Dr Sophie Bell a Veterinary Surgeon, looks into another myth for our mythbuster series. Can Alabama Rot spread from dog to dog?
There are currently no known cases of Alabama Rot spreading from dog to dog, or dog to human.
What is Alabama Rot?
In 2012, vets saw the first case of cutaneous and renal glomerular vasculopathy, also known as Alabama rot, in the UK. It was first recorded in the 1980s in the US state of Alabama in greyhounds. The 1980s outbreak didn’t last long, and the disease was not investigated further.
To date, less than 200 dogs have died from this disease, but it still causes a cause for concern among dog owners because we do not know the underlying cause. Bacteria, fungus, parasitic, viral? Much research is being done to find the cause.
The disease affects blood vessels supplying the skin and kidneys, leading to ulcerated skin lesions but can cause fatal kidney failure.
Find out more about what dog owners need to know about Alabama Rot.
What are key signs of Alabama rot?
Unexplained skin sores are usually found on the lower limbs, abdomen, face and inside the mouth and on the tongue.
Most skin lesions tend to be caused by a bite, sting, cut, allergy, to underlying skin problem. But if you are worried it's because of Alabama Rot there's no harm in getting it checked.
Most lesions associated with Alabama rot start off small (size of a 5 pence piece) but can become much larger and often take a long time to heal. The chance of a dog going on to develop kidney failure is rare so many recover with no long-lasting damage.
How can you prevent your dog from getting Alabama Rot?
A map is available to view at http://www.vets4pets.com/stop-alabama-rot/ that shows the areas where there have been confirmed cases. But as the disease has been confirmed in multiple counties across the UK, there are no specific areas to avoid.
It is worth being more vigilant during the Winter and Spring months. Any unexplained skin sore should be reported to your vet. It is important to note that there may be more than one sore present at the time. Make sure to check your dog’s paw pads.

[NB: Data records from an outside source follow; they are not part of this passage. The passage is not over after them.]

(** * kylbox: the fridge frame codec and the Domoticz synchronisation loop

    A shallow embedding of [domoticz_fridge_control.py] (and of the frame
    parser of [test_fridge.py]) together with the properties of the framed
    protocol, of the notification handler and of the polling loop.

    Conventions of the embedding:
    - [bytes] / [bytearray] values are [list byte]; the integer a byte
      denotes is [byte_val];
    - a Python exception is a constructor of [exn]; code that may raise
      returns a [result];
    - the module-level globals [current_known_setpoint],
      [last_reported_fridge_temp] and [last_reported_fridge_target] are the
      record [SyncState], threaded by the monad [Task], which also collects
      the trace of observable events (console lines, BLE writes, sleeps,
      created asyncio tasks);
    - a coroutine is run cooperatively: at every [await] the environment
      says which notification frames were delivered while the coroutine was
      suspended and how the awaited operation ended ([awaited]);
    - a Python [float] is the rational number it denotes (the values
      pulled from the server are finite).

    [get_domoticz_setpoint] and the HTTP exchange of
    [update_domoticz_device] belong to the environment: the first is known
    by the value it returns, the second by the server's reply.  [main] is
    not part of the embedding. *)

From Stdlib Require Import ZArith List Lia Bool String Ascii QArith Qround
  DecimalString.
From Stdlib.Strings Require Import Byte.
Import ListNotations.
Open Scope Z_scope.

(* ================================================================== *)
(** * Exceptions and fallible values *)

Inductive exn : Type :=
| IndexError            (* sequence index out of range *)
| StructError           (* struct.error: value does not fit the format *)
| BleakError            (* bleak.BleakError *)
| CancelledError        (* asyncio.CancelledError, a BaseException *)
| OtherException.       (* any other subclass of Exception *)

Inductive result (A : Type) : Type :=
| Ok (a : A)
| Raise (e : exn).
Arguments Ok {A} a.
Arguments Raise {A} e.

Using warm water and pet-friendly shampoo to wash your dog’s legs following a muddy or boggy walk could be beneficial, but there is no research to support this.
How will my vet diagnose it, and what is the treatment for Alabama Rot?
It is extremely difficult to diagnose exactly why your dog has an unexplained sore. Usually, it is due to something much more common such as a bite or sting. If Alabama rot is suspected, it may be advised that your dog has daily blood tests to monitor their kidney function over 7-10 days.
The wounds can also be revaluated with each visit. Some dogs may require antibiotics for the skin lesions and potentially pain relief.
If kidney failure is suspected, then the use of intravenous fluids and possibly dialysis would be recommended. The prognosis for these cases is poor but improved if diagnosed early.
What is the take home message?
This disease with an unknown cause has thankfully only fatally affected a small number of dogs across the UK. It is not known to be contagious dog to dog.
Any new unexplained skin lesions should be checked by your vet and it is important to regularly check your dog’s skin from paw pads to their body and inside of their mouth.